## Exercise objective
Once the line containing "Definition optionC : OptionProps" has been copied, stop; copy every line before it exactly, beginning with the first line of the material below.

▬▬▬▬▬▬▬▬▬▬

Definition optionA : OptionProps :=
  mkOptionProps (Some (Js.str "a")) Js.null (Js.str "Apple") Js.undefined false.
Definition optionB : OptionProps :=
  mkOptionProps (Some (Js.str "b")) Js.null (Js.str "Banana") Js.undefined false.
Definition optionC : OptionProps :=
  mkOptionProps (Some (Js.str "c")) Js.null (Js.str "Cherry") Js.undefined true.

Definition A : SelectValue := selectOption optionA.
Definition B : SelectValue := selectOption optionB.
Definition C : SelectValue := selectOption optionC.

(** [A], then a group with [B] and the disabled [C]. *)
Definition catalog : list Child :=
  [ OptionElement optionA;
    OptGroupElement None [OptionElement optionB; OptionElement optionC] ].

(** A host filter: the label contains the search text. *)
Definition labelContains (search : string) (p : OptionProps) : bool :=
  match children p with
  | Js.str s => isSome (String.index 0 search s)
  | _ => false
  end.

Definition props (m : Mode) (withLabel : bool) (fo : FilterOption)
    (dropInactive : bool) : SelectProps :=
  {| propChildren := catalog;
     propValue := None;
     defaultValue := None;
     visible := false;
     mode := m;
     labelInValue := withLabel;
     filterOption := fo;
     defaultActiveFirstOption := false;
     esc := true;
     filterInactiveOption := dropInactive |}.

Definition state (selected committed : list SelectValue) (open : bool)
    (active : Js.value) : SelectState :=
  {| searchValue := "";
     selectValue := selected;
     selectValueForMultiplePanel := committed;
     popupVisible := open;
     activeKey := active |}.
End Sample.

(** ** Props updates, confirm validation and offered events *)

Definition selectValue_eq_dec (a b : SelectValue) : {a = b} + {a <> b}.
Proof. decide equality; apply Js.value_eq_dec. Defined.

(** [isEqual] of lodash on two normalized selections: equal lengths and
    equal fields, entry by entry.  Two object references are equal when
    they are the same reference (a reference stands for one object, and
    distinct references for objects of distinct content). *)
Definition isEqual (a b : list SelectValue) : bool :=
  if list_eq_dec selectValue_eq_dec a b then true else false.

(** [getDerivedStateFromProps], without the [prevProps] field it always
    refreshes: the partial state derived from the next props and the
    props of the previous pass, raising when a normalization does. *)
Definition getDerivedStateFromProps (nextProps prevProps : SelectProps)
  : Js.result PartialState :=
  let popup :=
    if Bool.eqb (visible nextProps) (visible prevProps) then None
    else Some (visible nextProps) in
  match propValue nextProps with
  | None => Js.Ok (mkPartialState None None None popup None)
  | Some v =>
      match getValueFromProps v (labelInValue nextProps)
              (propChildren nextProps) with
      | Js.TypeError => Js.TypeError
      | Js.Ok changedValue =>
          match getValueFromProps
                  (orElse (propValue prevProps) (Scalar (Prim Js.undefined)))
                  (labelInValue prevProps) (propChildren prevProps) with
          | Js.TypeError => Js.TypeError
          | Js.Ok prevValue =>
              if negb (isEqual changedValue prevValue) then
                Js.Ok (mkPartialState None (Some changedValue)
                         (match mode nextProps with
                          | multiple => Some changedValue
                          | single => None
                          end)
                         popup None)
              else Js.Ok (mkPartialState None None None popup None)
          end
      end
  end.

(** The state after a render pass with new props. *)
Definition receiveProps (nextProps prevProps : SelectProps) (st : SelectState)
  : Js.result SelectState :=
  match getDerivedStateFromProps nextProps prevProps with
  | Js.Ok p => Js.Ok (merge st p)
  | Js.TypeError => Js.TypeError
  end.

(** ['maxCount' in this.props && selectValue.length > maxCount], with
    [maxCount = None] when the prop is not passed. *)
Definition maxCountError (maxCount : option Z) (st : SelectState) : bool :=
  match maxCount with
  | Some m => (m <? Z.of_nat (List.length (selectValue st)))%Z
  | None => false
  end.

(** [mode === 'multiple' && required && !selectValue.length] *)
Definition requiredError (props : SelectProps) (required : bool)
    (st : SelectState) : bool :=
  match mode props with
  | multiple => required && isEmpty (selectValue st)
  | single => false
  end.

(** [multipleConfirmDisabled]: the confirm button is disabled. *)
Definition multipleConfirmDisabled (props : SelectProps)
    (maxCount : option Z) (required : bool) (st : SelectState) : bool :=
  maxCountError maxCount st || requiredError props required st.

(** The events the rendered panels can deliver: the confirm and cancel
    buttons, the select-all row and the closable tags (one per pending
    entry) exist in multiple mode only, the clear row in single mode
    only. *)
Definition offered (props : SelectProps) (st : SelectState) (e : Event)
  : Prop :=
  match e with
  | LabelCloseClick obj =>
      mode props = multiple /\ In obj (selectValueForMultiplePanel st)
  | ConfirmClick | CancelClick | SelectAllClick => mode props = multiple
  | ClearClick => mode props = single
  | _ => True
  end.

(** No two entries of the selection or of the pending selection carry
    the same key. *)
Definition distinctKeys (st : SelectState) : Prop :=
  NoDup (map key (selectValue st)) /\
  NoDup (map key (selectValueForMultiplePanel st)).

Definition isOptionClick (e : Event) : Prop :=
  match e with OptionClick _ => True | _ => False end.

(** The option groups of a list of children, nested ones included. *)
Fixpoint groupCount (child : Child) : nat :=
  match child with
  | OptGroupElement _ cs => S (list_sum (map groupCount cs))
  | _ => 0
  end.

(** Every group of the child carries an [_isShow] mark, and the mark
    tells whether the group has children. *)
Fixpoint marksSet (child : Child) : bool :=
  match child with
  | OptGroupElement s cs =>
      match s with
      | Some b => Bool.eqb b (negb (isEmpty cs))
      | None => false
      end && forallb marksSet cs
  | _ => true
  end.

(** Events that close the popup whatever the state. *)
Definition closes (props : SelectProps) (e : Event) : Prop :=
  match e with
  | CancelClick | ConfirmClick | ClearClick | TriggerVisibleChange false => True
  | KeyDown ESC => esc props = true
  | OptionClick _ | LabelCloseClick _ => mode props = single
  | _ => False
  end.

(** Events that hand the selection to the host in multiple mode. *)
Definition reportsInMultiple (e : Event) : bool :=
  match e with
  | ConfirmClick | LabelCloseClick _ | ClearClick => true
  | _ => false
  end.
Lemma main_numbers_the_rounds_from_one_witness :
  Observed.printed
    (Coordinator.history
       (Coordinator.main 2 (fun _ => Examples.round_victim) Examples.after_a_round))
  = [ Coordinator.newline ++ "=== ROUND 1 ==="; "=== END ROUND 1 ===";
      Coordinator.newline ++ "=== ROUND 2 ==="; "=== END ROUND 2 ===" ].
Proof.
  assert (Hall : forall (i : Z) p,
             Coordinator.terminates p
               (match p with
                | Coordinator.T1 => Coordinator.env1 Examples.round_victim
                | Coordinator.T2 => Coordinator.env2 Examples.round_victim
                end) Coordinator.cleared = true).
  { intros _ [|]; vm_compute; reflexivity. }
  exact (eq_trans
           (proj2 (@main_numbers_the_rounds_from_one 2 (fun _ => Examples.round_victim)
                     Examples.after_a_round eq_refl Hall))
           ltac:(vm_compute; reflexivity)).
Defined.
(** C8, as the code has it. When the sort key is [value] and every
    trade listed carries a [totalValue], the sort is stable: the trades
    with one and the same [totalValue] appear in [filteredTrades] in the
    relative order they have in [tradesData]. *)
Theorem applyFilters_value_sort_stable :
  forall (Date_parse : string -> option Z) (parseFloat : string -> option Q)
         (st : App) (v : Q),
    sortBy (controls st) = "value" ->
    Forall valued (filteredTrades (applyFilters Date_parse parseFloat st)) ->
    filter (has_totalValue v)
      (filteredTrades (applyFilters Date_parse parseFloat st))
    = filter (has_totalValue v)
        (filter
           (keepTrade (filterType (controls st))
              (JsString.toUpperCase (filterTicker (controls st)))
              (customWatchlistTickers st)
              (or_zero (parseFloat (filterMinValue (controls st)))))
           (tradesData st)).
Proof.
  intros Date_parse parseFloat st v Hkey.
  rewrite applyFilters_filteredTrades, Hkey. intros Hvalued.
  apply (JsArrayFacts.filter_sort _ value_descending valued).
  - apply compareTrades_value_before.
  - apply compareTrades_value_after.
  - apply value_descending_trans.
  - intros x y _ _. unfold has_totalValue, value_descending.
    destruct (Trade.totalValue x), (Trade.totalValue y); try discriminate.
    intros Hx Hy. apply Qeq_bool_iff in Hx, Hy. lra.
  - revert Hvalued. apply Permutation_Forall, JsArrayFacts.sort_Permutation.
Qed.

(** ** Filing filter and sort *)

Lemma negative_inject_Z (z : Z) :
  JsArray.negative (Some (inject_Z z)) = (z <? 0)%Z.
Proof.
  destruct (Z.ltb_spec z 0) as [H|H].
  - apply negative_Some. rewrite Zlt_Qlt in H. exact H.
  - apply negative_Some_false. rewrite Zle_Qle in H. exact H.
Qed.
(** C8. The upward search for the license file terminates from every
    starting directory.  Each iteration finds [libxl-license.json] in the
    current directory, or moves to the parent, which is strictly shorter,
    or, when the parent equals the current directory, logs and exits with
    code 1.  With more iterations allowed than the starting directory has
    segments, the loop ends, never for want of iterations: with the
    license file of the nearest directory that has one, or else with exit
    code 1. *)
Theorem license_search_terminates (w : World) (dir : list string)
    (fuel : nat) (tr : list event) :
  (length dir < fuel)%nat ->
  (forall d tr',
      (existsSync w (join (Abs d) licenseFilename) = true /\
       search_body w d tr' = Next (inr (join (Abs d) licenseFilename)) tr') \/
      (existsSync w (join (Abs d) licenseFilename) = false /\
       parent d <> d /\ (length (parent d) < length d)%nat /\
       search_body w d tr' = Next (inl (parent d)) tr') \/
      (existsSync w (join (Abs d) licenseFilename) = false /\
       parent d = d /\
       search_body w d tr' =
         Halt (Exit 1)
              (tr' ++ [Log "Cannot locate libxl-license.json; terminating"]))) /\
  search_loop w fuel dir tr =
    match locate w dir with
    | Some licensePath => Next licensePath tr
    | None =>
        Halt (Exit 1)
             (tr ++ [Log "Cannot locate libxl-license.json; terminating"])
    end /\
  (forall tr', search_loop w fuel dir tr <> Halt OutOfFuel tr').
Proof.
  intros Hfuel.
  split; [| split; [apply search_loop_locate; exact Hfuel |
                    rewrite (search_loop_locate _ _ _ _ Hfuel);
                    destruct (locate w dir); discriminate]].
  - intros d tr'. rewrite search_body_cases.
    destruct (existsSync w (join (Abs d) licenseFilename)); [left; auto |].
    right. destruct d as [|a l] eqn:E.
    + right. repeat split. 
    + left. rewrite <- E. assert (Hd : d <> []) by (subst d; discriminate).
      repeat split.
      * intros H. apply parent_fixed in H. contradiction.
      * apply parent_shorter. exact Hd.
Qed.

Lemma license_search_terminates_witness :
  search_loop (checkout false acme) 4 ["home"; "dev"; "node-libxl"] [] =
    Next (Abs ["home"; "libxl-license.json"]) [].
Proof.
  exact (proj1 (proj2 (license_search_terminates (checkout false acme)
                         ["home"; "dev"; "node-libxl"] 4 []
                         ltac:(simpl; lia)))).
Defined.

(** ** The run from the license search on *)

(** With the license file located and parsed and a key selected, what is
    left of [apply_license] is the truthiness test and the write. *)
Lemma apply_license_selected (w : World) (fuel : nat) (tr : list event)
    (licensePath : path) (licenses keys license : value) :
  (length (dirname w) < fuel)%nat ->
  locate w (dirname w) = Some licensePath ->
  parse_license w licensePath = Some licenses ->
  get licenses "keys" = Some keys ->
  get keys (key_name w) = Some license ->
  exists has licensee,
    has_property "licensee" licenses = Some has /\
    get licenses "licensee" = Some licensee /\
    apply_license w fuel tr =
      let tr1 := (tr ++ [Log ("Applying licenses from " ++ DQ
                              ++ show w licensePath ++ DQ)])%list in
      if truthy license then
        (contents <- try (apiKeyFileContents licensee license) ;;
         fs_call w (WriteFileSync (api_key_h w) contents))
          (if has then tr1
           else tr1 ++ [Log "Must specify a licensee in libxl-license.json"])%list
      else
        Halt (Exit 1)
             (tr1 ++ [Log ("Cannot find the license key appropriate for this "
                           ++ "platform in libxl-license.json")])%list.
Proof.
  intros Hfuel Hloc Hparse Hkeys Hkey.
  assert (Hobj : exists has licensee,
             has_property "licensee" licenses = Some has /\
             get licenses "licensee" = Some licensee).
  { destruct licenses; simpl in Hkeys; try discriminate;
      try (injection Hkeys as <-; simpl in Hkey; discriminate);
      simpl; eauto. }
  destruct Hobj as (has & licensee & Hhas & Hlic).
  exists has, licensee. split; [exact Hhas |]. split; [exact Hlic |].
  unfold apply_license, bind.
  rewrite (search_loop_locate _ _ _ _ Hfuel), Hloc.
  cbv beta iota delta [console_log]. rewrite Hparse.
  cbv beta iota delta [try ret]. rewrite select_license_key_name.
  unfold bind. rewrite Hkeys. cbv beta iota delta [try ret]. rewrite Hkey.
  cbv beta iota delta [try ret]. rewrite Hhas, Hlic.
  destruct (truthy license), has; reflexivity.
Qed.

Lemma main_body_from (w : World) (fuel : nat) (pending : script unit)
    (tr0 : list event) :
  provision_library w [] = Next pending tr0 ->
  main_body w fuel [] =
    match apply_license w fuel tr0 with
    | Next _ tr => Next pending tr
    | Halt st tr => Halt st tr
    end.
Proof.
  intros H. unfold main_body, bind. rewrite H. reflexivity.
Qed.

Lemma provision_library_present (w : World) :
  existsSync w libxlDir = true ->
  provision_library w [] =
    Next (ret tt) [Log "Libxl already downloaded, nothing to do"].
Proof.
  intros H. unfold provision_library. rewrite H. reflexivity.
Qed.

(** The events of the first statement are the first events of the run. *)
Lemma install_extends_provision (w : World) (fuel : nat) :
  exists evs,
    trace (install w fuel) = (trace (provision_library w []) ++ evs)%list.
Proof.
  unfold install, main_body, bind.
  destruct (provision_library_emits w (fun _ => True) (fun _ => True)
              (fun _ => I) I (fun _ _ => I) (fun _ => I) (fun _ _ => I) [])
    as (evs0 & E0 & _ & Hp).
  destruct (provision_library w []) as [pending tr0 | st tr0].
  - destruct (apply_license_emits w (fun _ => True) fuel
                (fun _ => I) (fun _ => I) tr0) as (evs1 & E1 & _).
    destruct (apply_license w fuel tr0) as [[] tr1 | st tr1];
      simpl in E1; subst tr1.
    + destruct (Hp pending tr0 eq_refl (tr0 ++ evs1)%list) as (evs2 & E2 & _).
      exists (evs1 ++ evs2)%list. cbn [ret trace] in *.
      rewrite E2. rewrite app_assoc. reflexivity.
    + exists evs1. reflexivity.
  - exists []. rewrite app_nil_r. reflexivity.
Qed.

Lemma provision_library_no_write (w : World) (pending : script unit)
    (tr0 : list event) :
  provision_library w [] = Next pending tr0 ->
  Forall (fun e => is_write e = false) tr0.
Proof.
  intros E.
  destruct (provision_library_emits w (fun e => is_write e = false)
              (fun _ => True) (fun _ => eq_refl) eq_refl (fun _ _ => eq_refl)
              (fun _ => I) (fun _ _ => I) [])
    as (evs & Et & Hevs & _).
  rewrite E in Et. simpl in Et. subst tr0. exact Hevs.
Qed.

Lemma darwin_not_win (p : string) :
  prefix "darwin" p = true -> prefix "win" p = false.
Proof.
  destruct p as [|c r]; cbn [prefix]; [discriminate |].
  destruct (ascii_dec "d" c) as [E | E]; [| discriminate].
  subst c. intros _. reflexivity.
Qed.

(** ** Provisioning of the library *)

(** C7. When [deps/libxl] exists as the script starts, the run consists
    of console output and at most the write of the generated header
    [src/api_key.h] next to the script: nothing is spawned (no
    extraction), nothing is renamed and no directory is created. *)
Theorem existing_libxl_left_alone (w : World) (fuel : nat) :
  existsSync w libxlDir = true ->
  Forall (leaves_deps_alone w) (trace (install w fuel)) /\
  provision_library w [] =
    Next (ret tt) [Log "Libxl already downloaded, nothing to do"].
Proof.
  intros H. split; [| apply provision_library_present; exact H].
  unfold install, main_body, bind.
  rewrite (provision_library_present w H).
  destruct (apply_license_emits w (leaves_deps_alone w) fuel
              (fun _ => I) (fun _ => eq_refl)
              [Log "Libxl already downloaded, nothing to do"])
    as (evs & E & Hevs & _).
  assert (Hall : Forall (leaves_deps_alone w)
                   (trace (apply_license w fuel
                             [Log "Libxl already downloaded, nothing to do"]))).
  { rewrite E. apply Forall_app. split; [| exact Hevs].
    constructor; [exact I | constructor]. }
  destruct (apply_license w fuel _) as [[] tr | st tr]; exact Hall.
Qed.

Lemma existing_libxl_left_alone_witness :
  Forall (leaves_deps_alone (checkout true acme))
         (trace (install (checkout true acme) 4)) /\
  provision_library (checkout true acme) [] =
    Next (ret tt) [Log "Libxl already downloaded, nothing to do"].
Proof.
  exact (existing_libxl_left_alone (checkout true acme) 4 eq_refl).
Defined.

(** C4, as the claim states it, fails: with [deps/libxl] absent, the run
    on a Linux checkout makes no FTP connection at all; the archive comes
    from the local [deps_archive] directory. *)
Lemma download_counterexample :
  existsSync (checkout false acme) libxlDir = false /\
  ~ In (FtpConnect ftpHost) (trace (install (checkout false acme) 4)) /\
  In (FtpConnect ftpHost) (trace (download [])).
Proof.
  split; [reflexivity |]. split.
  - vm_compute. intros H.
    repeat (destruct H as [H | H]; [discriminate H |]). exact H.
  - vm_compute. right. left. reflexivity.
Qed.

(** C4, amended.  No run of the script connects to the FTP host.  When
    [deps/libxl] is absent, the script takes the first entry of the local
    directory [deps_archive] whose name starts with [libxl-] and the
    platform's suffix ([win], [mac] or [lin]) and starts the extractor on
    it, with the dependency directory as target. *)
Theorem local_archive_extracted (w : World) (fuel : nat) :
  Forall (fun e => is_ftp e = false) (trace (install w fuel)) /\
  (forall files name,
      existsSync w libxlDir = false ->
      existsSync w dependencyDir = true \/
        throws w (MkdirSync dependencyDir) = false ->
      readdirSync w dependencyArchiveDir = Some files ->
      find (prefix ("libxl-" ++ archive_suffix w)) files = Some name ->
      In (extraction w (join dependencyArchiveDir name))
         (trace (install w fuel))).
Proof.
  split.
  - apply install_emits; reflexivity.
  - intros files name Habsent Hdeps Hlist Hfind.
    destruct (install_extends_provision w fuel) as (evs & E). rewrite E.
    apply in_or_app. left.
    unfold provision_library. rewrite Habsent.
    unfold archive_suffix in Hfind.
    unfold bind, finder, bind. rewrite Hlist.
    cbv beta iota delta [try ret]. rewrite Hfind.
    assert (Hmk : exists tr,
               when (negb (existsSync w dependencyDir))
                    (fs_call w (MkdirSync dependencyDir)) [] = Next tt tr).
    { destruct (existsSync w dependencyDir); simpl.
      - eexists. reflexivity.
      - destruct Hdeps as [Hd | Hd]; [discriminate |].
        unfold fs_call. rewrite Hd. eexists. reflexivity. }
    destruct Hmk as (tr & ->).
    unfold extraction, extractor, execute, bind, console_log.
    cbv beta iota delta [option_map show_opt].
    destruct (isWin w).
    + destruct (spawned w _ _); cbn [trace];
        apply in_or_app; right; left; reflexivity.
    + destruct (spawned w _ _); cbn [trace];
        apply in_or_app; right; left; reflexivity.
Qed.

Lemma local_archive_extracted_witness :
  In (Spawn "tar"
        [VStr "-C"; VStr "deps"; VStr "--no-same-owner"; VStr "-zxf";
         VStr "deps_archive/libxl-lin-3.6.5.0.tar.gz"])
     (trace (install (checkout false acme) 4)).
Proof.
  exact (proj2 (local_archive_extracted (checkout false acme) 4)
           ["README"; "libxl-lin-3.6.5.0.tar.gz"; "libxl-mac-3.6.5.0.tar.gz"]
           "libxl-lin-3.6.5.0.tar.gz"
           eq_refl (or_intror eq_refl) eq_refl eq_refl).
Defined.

▬▬▬▬▬▬▬▬▬▬

## Answer space
Definition optionA : OptionProps :=
  mkOptionProps (Some (Js.str "a")) Js.null (Js.str "Apple") Js.undefined false.
Definition optionB : OptionProps :=
  mkOptionProps (Some (Js.str "b")) Js.null (Js.str "Banana") Js.undefined false.
Definition optionC : OptionProps :=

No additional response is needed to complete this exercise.